Supe que había terminado porque se quitó los guantes de látex. ¿Ya? Ya. Y siguió caminando hacia la puerta. Pero, pero espere. ¿No me va a decir nada? ¿Qué te voy a decir? Que si quedas embarazada vengas rápido a quitártelo. ¿Cómo que embarazada? Bueno, pasa, no serías la primera. Pero cómo me va a decir eso, eso me lo tenía que decir antes de ponérmelo. (me irrito conmigo misma por el trato de usted) Yo te dije que te operaras. Cualquier pregunta la enfermera te la puede responder. Y cerró la puerta.

La enfermera parece que notó mi angustia. Me dijo lo que podía esperar en las próximas horas y en las próximas menstruaciones. Me dijo cuándo podía resumir mis actividades amatorias. Me dio un teléfono para llamar si tenía dudas. Miré el celular y confirmé que no había pasado más de veinte minutos. Saqué mi cartera de debajo de la burra y rebusqué hasta encontrar el bollito de ropa. Me vestí con la pesadez que deja un mal polvo. Me cubrí con la tristeza de cuando te tratan sin cariño. Me monté en el carro y rompí a llorar. Mi primer llanto de cobre. Lo que alguna vez fue nido, lo que por meses mecí como cuna, hoy es una mina de un metal de transición blando. Mi maternidad unigénita pende de un hilo de metal, el mismo metal que se usa para fabricar cables eléctricos.
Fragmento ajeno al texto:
(* ===== verification/NetIP.v ===== *)
(** * The part of Go's [net/netip] the agent uses: addresses, their order,
    prefixes and the overlap test.  Values are kept as the integers the
    package itself compares. *)
From S2P Require Import Prelude.

(** [netip.Addr]: the zero (invalid) address, IPv4, or IPv6 with its zone. *)
Inductive Addr : Type :=
| AddrZero
| V4 (v : Z)
| V6 (v : Z) (zone : string).

#[global] Instance Addr_eq_dec : EqDecision Addr.
Proof. solve_decision. Defined.

#[global] Program Instance Addr_countable : Countable Addr :=
  inj_countable
    (fun a => match a with
              | AddrZero => inl tt | V4 v => inr (inl v) | V6 v z => inr (inr (v, z)) end)
    (fun x => match x with
              | inl _ => Some AddrZero | inr (inl v) => Some (V4 v)
              | inr (inr (v, z)) => Some (V6 v z) end) _.
Next Obligation. by intros []. Qed.

Definition Addr_IsValid (a : Addr) : bool :=
  match a with AddrZero => false | _ => true end.
Definition Is4 (a : Addr) : bool := match a with V4 _ => true | _ => false end.
Definition Is6 (a : Addr) : bool := match a with V6 _ _ => true | _ => false end.
Definition BitLen (a : Addr) : Z :=
  match a with AddrZero => 0 | V4 _ => 32 | V6 _ _ => 128 end.
Definition addr_value (a : Addr) : Z :=
  match a with AddrZero => 0 | V4 v => v | V6 v _ => v end.
Definition addr_zone (a : Addr) : string :=
  match a with V6 _ z => z | _ => "" end.

(** [netip.AddrFromSlice]: four bytes are IPv4, sixteen are IPv6, anything else
    is the zero address with a false flag. *)
Definition AddrFromSlice (b : list byte) : Addr * bool :=
  if (length b =? 4)%nat then (V4 (be 0 b), true)
  else if (length b =? 16)%nat then (V6 (be 0 b) "", true)
  else (AddrZero, false).

(** [Addr.Compare]: by width, then by value, then by zone. *)
Definition addr_compare (a b : Addr) : comparison :=
  match BitLen a ?= BitLen b with
  | Eq => match addr_value a ?= addr_value b with
          | Eq => String.compare (addr_zone a) (addr_zone b)
          | c => c
          end
  | c => c
  end.

Definition Addr_Less (a b : Addr) : bool :=
  match addr_compare a b with Lt => true | _ => false end.

Definition addr_le (a b : Addr) : Prop := Addr_Less b a = false.

#[global] Instance addr_le_dec : RelDecision addr_le.
Proof. intros a b. unfold addr_le. apply _. Defined.

Lemma ascii_compare_refl a : Ascii.compare a a = Eq.
Proof. unfold Ascii.compare. apply N.compare_refl. Qed.

Lemma string_compare_refl s : String.compare s s = Eq.
Proof. induction s as [|a s IH]; simpl; [done|]. by rewrite ascii_compare_refl. Qed.

Lemma addr_compare_eq a b : addr_compare a b = Eq -> a = b.
Proof.
  unfold addr_compare. intros H.
  destruct (BitLen a ?= BitLen b) eqn:E1; try done.
  destruct (addr_value a ?= addr_value b) eqn:E2; try done.
  apply Z.compare_eq in E1, E2. apply String.compare_eq_iff in H.
  destruct a, b; simpl in *; try discriminate; by subst.
Qed.

Lemma addr_compare_antisym a b : addr_compare b a = CompOpp (addr_compare a b).
Proof.
  unfold addr_compare.
  rewrite (Z.compare_antisym (BitLen a) (BitLen b)).
  destruct (BitLen a ?= BitLen b); simpl; try done.
  rewrite (Z.compare_antisym (addr_value a) (addr_value b)).
  destruct (addr_value a ?= addr_value b); simpl; try done.
  apply String.compare_antisym.
Qed.

Lemma ascii_compare_lt_trans a b c :
  Ascii.compare a b = Lt -> Ascii.compare b c = Lt -> Ascii.compare a c = Lt.
Proof. unfold Ascii.compare. rewrite !N.compare_lt_iff. lia. Qed.

Lemma string_compare_lt_trans s1 s2 s3 :
  String.compare s1 s2 = Lt -> String.compare s2 s3 = Lt -> String.compare s1 s3 = Lt.
Proof.
  revert s2 s3. induction s1 as [|a s1 IH]; intros [|b s2] [|c s3]; simpl; try done.
  destruct (Ascii.compare a b) eqn:E1; try done;
    destruct (Ascii.compare b c) eqn:E2; try done; intros H1 H2.
  - apply Ascii.compare_eq_iff in E1, E2. subst.
    rewrite ascii_compare_refl. eauto.
  - apply Ascii.compare_eq_iff in E1. subst. by rewrite E2.
  - apply Ascii.compare_eq_iff in E2. subst. by rewrite E1.
  - by rewrite (ascii_compare_lt_trans _ _ _ E1 E2).
Qed.

Lemma addr_compare_lt_trans a b c :
  addr_compare a b = Lt -> addr_compare b c = Lt -> addr_compare a c = Lt.
Proof.
  unfold addr_compare. intros H1 H2.
  destruct (Z.compare_spec (BitLen a) (BitLen b)) as [E1|E1|E1]; try done;
    destruct (Z.compare_spec (BitLen b) (BitLen c)) as [E2|E2|E2]; try done;
    destruct (Z.compare_spec (BitLen a) (BitLen c)) as [E3|E3|E3]; try lia; try done.
  destruct (Z.compare_spec (addr_value a) (addr_value b)) as [F1|F1|F1]; try done;
    destruct (Z.compare_spec (addr_value b) (addr_value c)) as [F2|F2|F2]; try done;
    destruct (Z.compare_spec (addr_value a) (addr_value c)) as [F3|F3|F3]; try lia; try done.
  by eapply string_compare_lt_trans.
Qed.

Lemma addr_le_iff a b : addr_le a b <-> a = b \/ addr_compare a b = Lt.
Proof.
  unfold addr_le, Addr_Less. rewrite (addr_compare_antisym a b).
  destruct (addr_compare a b) eqn:E; simpl; split; intros H; try done; eauto.
  - left. by apply addr_compare_eq.
  - destruct H as [->|]; [|done].
    pose proof (addr_compare_antisym b b) as Hb. rewrite E in Hb. done.
Qed.

#[global] Instance addr_le_total : Total addr_le.
Proof.
  intros a b. rewrite !addr_le_iff. rewrite (addr_compare_antisym a b).
  destruct (addr_compare a b) eqn:E; simpl; eauto. left. left. by apply addr_compare_eq.
Qed.

#[global] Instance addr_le_trans : Transitive addr_le.
Proof.
  intros a b c. rewrite !addr_le_iff. intros [->|H1] [->|H2]; eauto.
  right. by eapply addr_compare_lt_trans.
Qed.

#[global] Instance addr_le_antisym : AntiSymm eq addr_le.
Proof.
  intros a b. rewrite !addr_le_iff, (addr_compare_antisym a b).
  intros [Heq|H1] [Heq'|H2]; try done. by rewrite H1 in H2.
Qed.

#[global] Instance addr_le_refl : Reflexive addr_le.
Proof. intros a. rewrite addr_le_iff. auto. Qed.

(** [netip.Prefix]; [-1] bits is the invalid prefix. *)
Record Prefix : Type := mkPrefix { pfx_addr : Addr; pfx_bits : Z }.

#[global] Instance Prefix_eq_dec : EqDecision Prefix.
Proof. solve_decision. Defined.

#[global] Program Instance Prefix_countable : Countable Prefix :=
  inj_countable (fun p => (pfx_addr p, pfx_bits p)) (fun x => Some (mkPrefix x.1 x.2)) _.
Next Obligation. by intros []. Qed.

Definition PrefixZero : Prefix := mkPrefix AddrZero (-1).

Definition Prefix_IsValid (p : Prefix) : bool := 0 <=? pfx_bits p.

(** What [netip.PrefixFrom] and [netip.ParsePrefix] produce. *)
Definition prefix_wf (p : Prefix) : Prop :=
  match pfx_addr p with
  | AddrZero => pfx_bits p = -1
  | V4 v => 0 <= v < 2 ^ 32 /\ -1 <= pfx_bits p <= 32
  | V6 v z => 0 <= v < 2 ^ 128 /\ z = "" /\ -1 <= pfx_bits p <= 128
  end.

(** [Addr.Prefix(b)]: the address with everything below the first [b] bits
    cleared, zone dropped. *)
Definition mask_to (a : Addr) (b : Z) : Z :=
  Z.shiftl (Z.shiftr (addr_value a) (BitLen a - b)) (BitLen a - b).

(** [Prefix.Masked]: the network the prefix lies in. *)
Definition Masked (p : Prefix) : Prefix :=
  match pfx_addr p with
  | AddrZero => PrefixZero
  | V4 _ => mkPrefix (V4 (mask_to (pfx_addr p) (pfx_bits p))) (pfx_bits p)
  | V6 _ _ => mkPrefix (V6 (mask_to (pfx_addr p) (pfx_bits p)) "") (pfx_bits p)
  end.

(** [Prefix.Overlaps]. *)
Definition Overlaps (p o : Prefix) : bool :=
  if negb (Prefix_IsValid p) || negb (Prefix_IsValid o) then false
  else if bool_decide (p = o) then true
  else if negb (Bool.eqb (Is4 (pfx_addr p)) (Is4 (pfx_addr o))) then false
  else let minBits := Z.min (pfx_bits p) (pfx_bits o) in
       if minBits =? 0 then true
       else mask_to (pfx_addr p) minBits =? mask_to (pfx_addr o) minBits.

(** [Prefix.Contains], for an address without a zone. *)
Definition Contains (p : Prefix) (a : Addr) : bool :=
  Prefix_IsValid p && Bool.eqb (Is4 (pfx_addr p)) (Is4 a) &&
  Bool.eqb (Is6 (pfx_addr p)) (Is6 a) && Addr_IsValid a &&
  (mask_to (pfx_addr p) (pfx_bits p) =? mask_to a (pfx_bits p)).

Lemma Overlaps_sym p o : Overlaps p o = Overlaps o p.
Proof.
  unfold Overlaps. rewrite orb_comm. destruct (_ || _); [done|].
  destruct (decide (p = o)) as [->|Hne]; [by rewrite !bool_decide_true by done|].
  rewrite !bool_decide_false by congruence.
  destruct (Is4 (pfx_addr p)), (Is4 (pfx_addr o)); simpl; try done;
    rewrite Z.min_comm; destruct (_ =? 0); try done; apply Z.eqb_sym.
Qed.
Tengo en el útero un dispositivo en forma de T hecho de cobre, porque dicen los expertos que a la esperma no le gusta el cobre. A mí no me gustan los embarazos, quizás en gran parte porque no me han gustado mis doctores. Yo he vuelto voluntariamente inhóspito mi vientre, para intentar salvarme de este amor caníbal y salvaje que es para mí ser mamá, para reducir las batas de papel, las burras, los espéculos, los médicos monosilábicos y los llantos de cobre a una sola tortura al año.